Parallelamente, sotto la pressione di Stati Uniti, Francia, Regno Unito e Arabia Saudita – e alla luce delle realtà militari sul terreno – Ankara è stata costretta ad accettare l’esistenza della Regione autonoma nel nord-est della Siria (anche nota come Rojava), guidata dalle forze curde. Sebbene i curdi costituiscano solo una minoranza della popolazione – circa tre milioni di persone su un totale di circa 25 milioni – sono loro a guidare l’amministrazione insieme ad arabi, armeni, siriaci e turkmeni. Questa realtà è ormai irreversibile.

 

Quindi, la Turchia non cercherà di approfittare del cambio di regime in Siria?
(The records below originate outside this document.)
Lemma shape_error_before_rewrite_witness :
  NumFields twoParams <> 1%nat
  /\ snd (main wrongShape) = Exit 1
  /\ Forall (fun e => modifies_file e = false) (fst (main wrongShape))
  /\ rewriteBenchFuncInPlace wrongShape "/tmp/go-bb-1/bborig"
       (mkFnLoc "x_test.go" "BenchmarkMe")
     = ([Stderr (mkMessage
                   "Function %s is expected to have exactly one parameter, but got %d"
                   ["BenchmarkMe"; "2"])],
        Exit 1).
Proof.
  split; [discriminate|].
  apply (shape_error_before_rewrite wrongShape
           (mkSelected "/work" "/work/benchmark.binary" samplePkg
                       (mkFnLoc "x_test.go" "BenchmarkMe"))
           ("/tmp/go-bb-1", "/tmp/go-bb-1/bborig")
           (mkFile "example" [DFunc (benchDecl None twoParams)])
           (benchDecl None twoParams)
           eq_refl eq_refl eq_refl eq_refl).
  discriminate.
Defined.

(** Directories and files without the suffix are passed over. *)
Lemma renameOne_skips (env : Env) (p : string) (x : DirEntry) :
  IsDir x = true \/ Strings.HasSuffix (EntryName x) "_test.go" = false ->
  renameOne env p x = ret None.
Proof.
  unfold renameOne. intros [-> | ->]; [reflexivity|].
  now rewrite orb_true_r.
Qed.

(** C9 fails on the file [a_test.go_test.go]: the first [_test.go] of the
    name is replaced, not the last, so the file is renamed to
    [a_bborig.go_test.go], which still ends in [_test.go].  The directory and
    the file without the suffix are passed over. *)
Theorem rename_keeps_test_suffix :
  renameTestFiles doubleSuffix "bborig"
    = ([ERename "bborig/a_test.go_test.go" "bborig/a_bborig.go_test.go"],
       Ok None)
  /\ Strings.HasSuffix "a_test.go_test.go" "_test.go" = true
  /\ Strings.HasSuffix "a_bborig.go_test.go" "_test.go" = true.
Proof. repeat split. Qed.

(** * Further properties of the code *)

(** ** The depth counter *)

Section Depth.

Variable id : Ident.

Abbreviation keeps_depth f x :=
  (forall idx st, depth (snd (f idx x st)) = depth st).

Lemma post_depth (c : Cursor) (st : State) :
  depth (snd (post c st)) = depth st - 1.
Proof. unfold post. now destruct (deleteMe st && _)%bool. Qed.

Lemma visit_leaf_depth (n : Node) (st : State) :
  depth (visit_leaf (pre id) post n st) = depth st.
Proof.
  unfold visit_leaf. destruct n as [|e|s].
  - rewrite pre_nil, post_depth. cbn. lia.
  - rewrite pre_expr. destruct (is_harness_call id e); [reflexivity|].
    rewrite post_depth. cbn. lia.
  - rewrite pre_stmt. destruct (is_hoistable id s);
      rewrite post_depth; cbn; lia.
Qed.

Lemma single_depth (A : Type) f (x : A) (st : State) :
  keeps_depth f x -> depth (snd (single f x st)) = depth st.
Proof.
  intros H. unfold single. specialize (H (-1) st).
  now destruct (f (-1) x st).
Qed.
Ankara continua a sostenere di voler contribuire alla creazione di un nuovo esercito siriano. Ma ne esiste già uno, non c’è bisogno di un secondo. Finché americani, francesi e britannici resteranno coinvolti, sarà estremamente difficile modificare gli equilibri di potere. Il rappresentante speciale degli Stati Uniti per la Siria, che è anche ambasciatore americano ad Ankara, è Tom Barrack. Magnate del settore immobiliare, vicino a Trump e di origini libanesi, conosce bene la regione e i suoi principali protagonisti.
Solo pochi giorni fa, Mazloum Abdi, comandante in capo delle forze militari dell’Amministrazione autonoma della Siria nordorientale, è volato a incontrare Ahmad Al-Sharaa, il primo ministro autoproclamato a Damasco. I due si erano già visti a marzo e il dialogo prosegue sotto gli auspici di Stati Uniti, Francia e Regno Unito. La Turchia, semplicemente, non fa parte di questo quadro.

 

L’influenza della Turchia in Medio Oriente sembra essersi quindi ridotta. È perché il presidente Erdoğan oggi si concentra più sulla politica interna che su quella estera?
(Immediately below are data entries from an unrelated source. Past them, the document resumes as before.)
(** ** Acknowledgement pairs (packet_ack.go) *)

(** The acknowledgement type of each control packet type. *)
Definition ControlAckPairs : gmap Z Z := list_to_map
  [(PACKET_DNS_QUERY_REQ, PACKET_DNS_QUERY_REQ_ACK);
   (PACKET_DNS_QUERY_RES, PACKET_DNS_QUERY_RES_ACK);
   (PACKET_STREAM_SYN, PACKET_STREAM_SYN_ACK);
   (PACKET_STREAM_CONNECTED, PACKET_STREAM_CONNECTED_ACK);
   (PACKET_STREAM_CONNECT_FAIL, PACKET_STREAM_CONNECT_FAIL_ACK);
   (PACKET_STREAM_CLOSE_WRITE, PACKET_STREAM_CLOSE_WRITE_ACK);
   (PACKET_STREAM_CLOSE_READ, PACKET_STREAM_CLOSE_READ_ACK);
   (PACKET_STREAM_RST, PACKET_STREAM_RST_ACK);
   (PACKET_SOCKS5_SYN, PACKET_SOCKS5_SYN_ACK);
   (PACKET_SOCKS5_CONNECT_FAIL, PACKET_SOCKS5_CONNECT_FAIL_ACK);
   (PACKET_SOCKS5_RULESET_DENIED, PACKET_SOCKS5_RULESET_DENIED_ACK);
   (PACKET_SOCKS5_NETWORK_UNREACHABLE, PACKET_SOCKS5_NETWORK_UNREACHABLE_ACK);
   (PACKET_SOCKS5_HOST_UNREACHABLE, PACKET_SOCKS5_HOST_UNREACHABLE_ACK);
   (PACKET_SOCKS5_CONNECTION_REFUSED, PACKET_SOCKS5_CONNECTION_REFUSED_ACK);
   (PACKET_SOCKS5_TTL_EXPIRED, PACKET_SOCKS5_TTL_EXPIRED_ACK);
   (PACKET_SOCKS5_COMMAND_UNSUPPORTED, PACKET_SOCKS5_COMMAND_UNSUPPORTED_ACK);
   (PACKET_SOCKS5_ADDRESS_TYPE_UNSUPPORTED, PACKET_SOCKS5_ADDRESS_TYPE_UNSUPPORTED_ACK);
   (PACKET_SOCKS5_AUTH_FAILED, PACKET_SOCKS5_AUTH_FAILED_ACK);
   (PACKET_SOCKS5_UPSTREAM_UNAVAILABLE, PACKET_SOCKS5_UPSTREAM_UNAVAILABLE_ACK);
   (PACKET_SOCKS5_CONNECTED, PACKET_SOCKS5_CONNECTED_ACK)].

(** The packet types that end a stream. *)
Definition PacketsCloseStream : gmap Z Z := list_to_map
  [(PACKET_STREAM_RST, PACKET_STREAM_RST_ACK);
   (PACKET_STREAM_CLOSE_WRITE, PACKET_STREAM_CLOSE_WRITE_ACK);
   (PACKET_STREAM_CLOSE_READ, PACKET_STREAM_CLOSE_READ_ACK);
   (PACKET_SOCKS5_RULESET_DENIED, PACKET_SOCKS5_RULESET_DENIED_ACK);
   (PACKET_SOCKS5_NETWORK_UNREACHABLE, PACKET_SOCKS5_NETWORK_UNREACHABLE_ACK);
   (PACKET_SOCKS5_HOST_UNREACHABLE, PACKET_SOCKS5_HOST_UNREACHABLE_ACK);
   (PACKET_SOCKS5_CONNECTION_REFUSED, PACKET_SOCKS5_CONNECTION_REFUSED_ACK);
   (PACKET_SOCKS5_TTL_EXPIRED, PACKET_SOCKS5_TTL_EXPIRED_ACK);
   (PACKET_SOCKS5_COMMAND_UNSUPPORTED, PACKET_SOCKS5_COMMAND_UNSUPPORTED_ACK);
   (PACKET_SOCKS5_ADDRESS_TYPE_UNSUPPORTED, PACKET_SOCKS5_ADDRESS_TYPE_UNSUPPORTED_ACK);
   (PACKET_SOCKS5_AUTH_FAILED, PACKET_SOCKS5_AUTH_FAILED_ACK);
   (PACKET_SOCKS5_UPSTREAM_UNAVAILABLE, PACKET_SOCKS5_UPSTREAM_UNAVAILABLE_ACK);
   (PACKET_STREAM_CONNECT_FAIL, PACKET_STREAM_CONNECT_FAIL_ACK);
   (PACKET_SOCKS5_CONNECT_FAIL, PACKET_SOCKS5_CONNECT_FAIL_ACK)].


Definition GetPacketCloseStream (packetType : Z) : option Z := PacketsCloseStream !! packetType.

(** The table [init] fills by ranging over [ControlAckPairs]. *)
Definition reverseControlAckPairs : gmap Z Z :=
  map_fold (fun packetType ackType acc => <[ackType := packetType]> acc) ∅ ControlAckPairs.

Definition ControlAckFor (packetType : Z) : option Z := ControlAckPairs !! packetType.

Definition ReverseControlAckFor (ackType : Z) : option Z := reverseControlAckPairs !! ackType.

(** ** Priorities (packet_priority.go) *)

Definition PacketPriorityCritical : Z := 0.
Definition PacketPriorityRetry : Z := 1.
Definition PacketPriorityHigh : Z := 2.
Definition PacketPriorityNormal : Z := 3.
Definition PacketPriorityLow : Z := 4.
Definition PacketPriorityIdle : Z := 5.

(** Types queued with [PacketPriorityCritical]. *)
Definition critical_types : list Z :=
  [PACKET_STREAM_DATA_ACK; PACKET_STREAM_DATA_NACK;
   PACKET_STREAM_SYN; PACKET_STREAM_SYN_ACK;
   PACKET_STREAM_CONNECTED; PACKET_STREAM_CONNECTED_ACK;
   PACKET_STREAM_CONNECT_FAIL; PACKET_STREAM_CONNECT_FAIL_ACK;
   PACKET_STREAM_CLOSE_WRITE_ACK; PACKET_STREAM_CLOSE_READ;
   PACKET_STREAM_CLOSE_READ_ACK; PACKET_STREAM_RST;
   PACKET_STREAM_RST_ACK; PACKET_SOCKS5_SYN;
   PACKET_SOCKS5_SYN_ACK; PACKET_SOCKS5_CONNECT_FAIL;
   PACKET_SOCKS5_CONNECT_FAIL_ACK; PACKET_SOCKS5_RULESET_DENIED;
   PACKET_SOCKS5_RULESET_DENIED_ACK; PACKET_SOCKS5_NETWORK_UNREACHABLE;
   PACKET_SOCKS5_NETWORK_UNREACHABLE_ACK; PACKET_SOCKS5_HOST_UNREACHABLE;
   PACKET_SOCKS5_HOST_UNREACHABLE_ACK; PACKET_SOCKS5_CONNECTION_REFUSED;
   PACKET_SOCKS5_CONNECTION_REFUSED_ACK; PACKET_SOCKS5_TTL_EXPIRED;
   PACKET_SOCKS5_TTL_EXPIRED_ACK; PACKET_SOCKS5_COMMAND_UNSUPPORTED;
   PACKET_SOCKS5_COMMAND_UNSUPPORTED_ACK; PACKET_SOCKS5_ADDRESS_TYPE_UNSUPPORTED;
   PACKET_SOCKS5_ADDRESS_TYPE_UNSUPPORTED_ACK; PACKET_SOCKS5_AUTH_FAILED;
   PACKET_SOCKS5_AUTH_FAILED_ACK; PACKET_SOCKS5_UPSTREAM_UNAVAILABLE;
   PACKET_SOCKS5_UPSTREAM_UNAVAILABLE_ACK; PACKET_SOCKS5_CONNECTED;
   PACKET_SOCKS5_CONNECTED_ACK; PACKET_DNS_QUERY_REQ_ACK;
   PACKET_DNS_QUERY_RES_ACK].

(** Types queued with [PacketPriorityRetry]. *)
Definition retry_types : list Z :=
  [PACKET_STREAM_RESEND; PACKET_DNS_QUERY_RES;
   PACKET_DNS_QUERY_REQ].

(** Types queued with [PacketPriorityLow]. *)
Definition low_types : list Z :=
  [PACKET_STREAM_CLOSE_WRITE; PACKET_SESSION_CLOSE].

(** Types queued with [PacketPriorityIdle]. *)
Definition idle_types : list Z :=
  [PACKET_PING; PACKET_PONG].


Definition DefaultPacketPriority (packetType : Z) : Z :=
  if case_of packetType critical_types then PacketPriorityCritical
  else if case_of packetType retry_types then PacketPriorityRetry
  else if packetType =? PACKET_STREAM_DATA then PacketPriorityNormal
  else if case_of packetType low_types then PacketPriorityLow
  else if case_of packetType idle_types then PacketPriorityIdle
  else PacketPriorityNormal.

Definition NormalizePacketPriority (packetType priority : Z) : Z :=
  if (PacketPriorityCritical <=? priority) && (priority <=? PacketPriorityIdle)
  then priority
  else DefaultPacketPriority packetType.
Non proprio. L’attuale regime resta ansioso di giocare un ruolo attivo nella regione, è da lì che sono nate le sue prime interferenze esterne. Prima del 2011, cioè dalla fondazione della Repubblica turca nel 1923, la Turchia non si era mai coinvolta negli affari dei suoi vicini meridionali o orientali: è sempre stata un Paese orientato verso l’Occidente. Questo attivismo regionale è, di fatto, un fenomeno nuovo per la Turchia. Oggi il governo nutre ambizioni in tutta l’area, non solo nel Mashreq ma anche nel Maghreb. La Libia, ad esempio, riveste un’importanza particolare per via della storia condivisa con la Turchia e con l’Italia. Il triangolo Turchia-Libia-Italia merita attenzione: sebbene Ankara abbia un’influenza limitata nel proprio immediato vicinato, è diventata un attore rilevante in Libia.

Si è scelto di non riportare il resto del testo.